Sunday, March 2, 2014

Groovy Tutorial 3: Variables, Objects and Classes: Part 1

As we saw in the last tutorial, variables are memory locations where we store values. We also said that in Groovy, everything is an object. So what exactly are objects?
Object-Oriented Programming (OOP)
There are many programming paradigms, each with its own strengths and weaknesses. OOP is well-suited to large and complex software systems due to its various properties such as information hiding and encapsulation.
In OOP, the building blocks of a software system are classes and objects. Classes are like a blueprint of an entity, whether concrete e.g. person, document, car or building, or abstract, such as the state of a game, an idea or a communication/ http session. Objects are instances of a class, or the realization of the blueprint (class).
Classes
Classes are blueprints or templates of a program’s building block. They group together data and operations relevant to that data. Classes are composed of fields and methods. Fields store the state of a class’ instantiation i.e. an object, while methods represent the behavior of a class.
For example, the class car will have fields to represent color, mileage and registration number while its methods will be getColor(), setMileage(), addMileage() and getRegNum(). As you can guess, each determines the way we can interact with fields.
This provides a way of achieving two of the core principle of object-oriented programming, encapsulation and information-hiding. Encapsulation means grouping together relevant information, ‘in a capsule’. Information-hiding is achieved through being able to access and modify fields via methods using access modifiers. Access modifiers will be discussed in greater detail in the next tutorial. We shall now get to code samples to show examples of using classes and object since there is much more to OOP than I can cover in this tutorial. You should definitely check it out in more detail.
By convention, variable, class and object names use camel-case, with class names starting with a capital letter while variable, object, field and method names start in lowercase.
When saving a groovy script/ file, make sure it is does not clash with any class names in the script.
Persons.groovy
class Person
{
    def name //defines a property
    def income
    def gender
}
def p1=new Person()
p1.name='Cabee'
p1.income=7000000
p1.gender='Male'
println p1.name
Output
Cabee

To see what happens when you give a file a name used in as a class name, change both instances of Person to Persons.

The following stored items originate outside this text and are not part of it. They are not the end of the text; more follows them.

Lemma plotDas_total_transmission_witness :
  exists t0 ts s' a0 others xs total,
    calDas (hapi := Toy.hapi 0 1e-13) [Toy.nh3; Toy.nh3_long] [1100; 1101]
      "Voigt" "Transmission" 1e-30 true false ["NH3"]
    = (Return (inr (t0 :: ts)), s') /\
    plotDas a0 others "Absorbance" true =
    Return (map gas_curve (a0 :: others)
            ++ [Curve None xs (map Finite total)])%list /\
    plotDas t0 ts "Transmission" true =
    Return (map gas_curve (t0 :: ts)
            ++ [Curve None xs (map (fun A => Finite (exp (- A))) total)])%list.
Proof.
  destruct (calDas (hapi := Toy.hapi 0 1e-13) [Toy.nh3; Toy.nh3_long]
              [1100; 1101] "Voigt" "Transmission" 1e-30 true false ["NH3"])
    as [[[msg | [|t0 ts]] | e] s'] eqn:Erun;
    [exfalso; revert Erun; das_run; discriminate
    |exfalso; revert Erun; das_run; discriminate
    |
    |exfalso; revert Erun; das_run; discriminate].
  assert (Huni : uniform 2 (t0 :: ts)).
  { revert Erun. das_run. intros Heq. injection Heq as <- <- _.
    repeat constructor. }
  destruct (plotDas_total_transmission_is_exp _ _ _ _ _ _ _ _ _ _ _ _ _
              Erun Huni (Nat.lt_0_succ 1))
    as (a0 & others & xs & total & HA & HplotA & Hplot).
  exists t0, ts, s', a0, others, xs, total.
  split; [reflexivity|]. split; [exact HplotA|].
  assert (HA' := HA). revert HA'. das_run. intros HA'.
  injection HA' as Ha0 Hothers _. subst a0 others.
  match type of HplotA with
  | plotDas ?a ?o _ _ = _ =>
      assert (HuniA : uniform 2 (a :: o)) by (repeat constructor)
  end.
  rewrite (plotDas_absorbance_run _ _ 2 HuniA (Nat.lt_0_succ 1)) in HplotA.
  apply WmsFacts.Return_inj in HplotA. apply app_inj_tail in HplotA.
  destruct HplotA as [_ Hcurve]. injection Hcurve as _ Htotal.
  cbn [map fold_left zipWith combine fst snd spectrum nu np_add] in Htotal.
  destruct total as [|x [|y [|z total]]]; try discriminate.
  injection Htotal as Hx Hy. subst x y.
  apply Hplot.
  - unfold nonnegative. cbn [spectrum].
    repeat (apply Forall_cons || apply Forall_nil);
      eexists; (split; [reflexivity | unfold kb; lra]).
  - repeat (apply Forall_cons || apply Forall_nil);
      apply exp_neg_normal; unfold kb; lra.
Defined.

End PlotFacts.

The following compilation error will be thrown:
Invalid duplicate class definition…
For java developers, the thing to remember is that Groovy will create the getters and setters in the background, thus p1.name does not reference the field name but rather, calls the auto-created setName() method in the background.
To show some of the syntactic sugar Groovy adds to classes, here is a slightly longer code sample we shall look into more details in the next tutorial:
class Persona
{
    def name //defines a property
    def income
    def gender
}
def p1=new Persona()
p1.name='Cabee'
p1.income=7000000
p1.gender='Male'
println "name: $p1.name"
println "income: $p1.income"
println "gender: $p1.gender"
println()
p1=new Persona([name:'David',income:500000,gender:'Male'])
println "name: $p1.name"
println "income: $p1.income"
println "gender: $p1.gender"

Output
name: Cabee
income: 7000000
gender: Male

name: David
income: 500000
gender: Male
In the next tutorial, we shall look at constructors, access modifiers to control data access and get into classes and objects in more details.
Happy coding with Cabee Groovy Mastery Course!!!